- [AIM OF THE TASK]:
When the line containing "printUnsignedNumber v 10" appears in the entries below, begin printing there and stop after the line containing "else if bool_decide"; print each of those lines exactly and no other line.

- [DATA EXTRACT]:
>>>
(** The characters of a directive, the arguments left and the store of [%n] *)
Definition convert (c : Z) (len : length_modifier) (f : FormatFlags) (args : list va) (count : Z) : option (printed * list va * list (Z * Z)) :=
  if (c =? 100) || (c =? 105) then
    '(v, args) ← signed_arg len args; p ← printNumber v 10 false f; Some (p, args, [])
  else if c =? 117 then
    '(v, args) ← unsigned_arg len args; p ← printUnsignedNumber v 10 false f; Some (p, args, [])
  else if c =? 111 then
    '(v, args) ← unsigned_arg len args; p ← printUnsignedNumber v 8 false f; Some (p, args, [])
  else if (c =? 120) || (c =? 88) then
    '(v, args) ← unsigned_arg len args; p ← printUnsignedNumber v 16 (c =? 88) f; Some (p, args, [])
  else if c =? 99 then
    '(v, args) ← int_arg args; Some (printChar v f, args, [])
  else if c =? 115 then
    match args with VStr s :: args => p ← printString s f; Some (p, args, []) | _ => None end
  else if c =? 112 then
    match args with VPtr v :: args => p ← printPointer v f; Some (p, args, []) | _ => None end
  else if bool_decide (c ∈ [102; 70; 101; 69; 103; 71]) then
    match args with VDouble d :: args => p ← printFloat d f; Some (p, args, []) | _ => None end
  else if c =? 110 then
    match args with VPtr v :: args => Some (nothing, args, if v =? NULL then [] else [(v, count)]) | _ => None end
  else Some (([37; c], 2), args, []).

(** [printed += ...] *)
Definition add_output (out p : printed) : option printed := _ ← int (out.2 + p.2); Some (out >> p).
<<<
- [EXERCISE RESPONSE]:
    '(v, args) ← unsigned_arg len args; p ← printUnsignedNumber v 10 false f; Some (p, args, [])
  else if c =? 111 then
    '(v, args) ← unsigned_arg len args; p ← printUnsignedNumber v 8 false f; Some (p, args, [])
  else if (c =? 120) || (c =? 88) then
    '(v, args) ← unsigned_arg len args; p ← printUnsignedNumber v 16 (c =? 88) f; Some (p, args, [])
  else if c =? 99 then
    '(v, args) ← int_arg args; Some (printChar v f, args, [])
  else if c =? 115 then
    match args with VStr s :: args => p ← printString s f; Some (p, args, []) | _ => None end
  else if c =? 112 then
    match args with VPtr v :: args => p ← printPointer v f; Some (p, args, []) | _ => None end
  else if bool_decide (c ∈ [102; 70; 101; 69; 103; 71]) then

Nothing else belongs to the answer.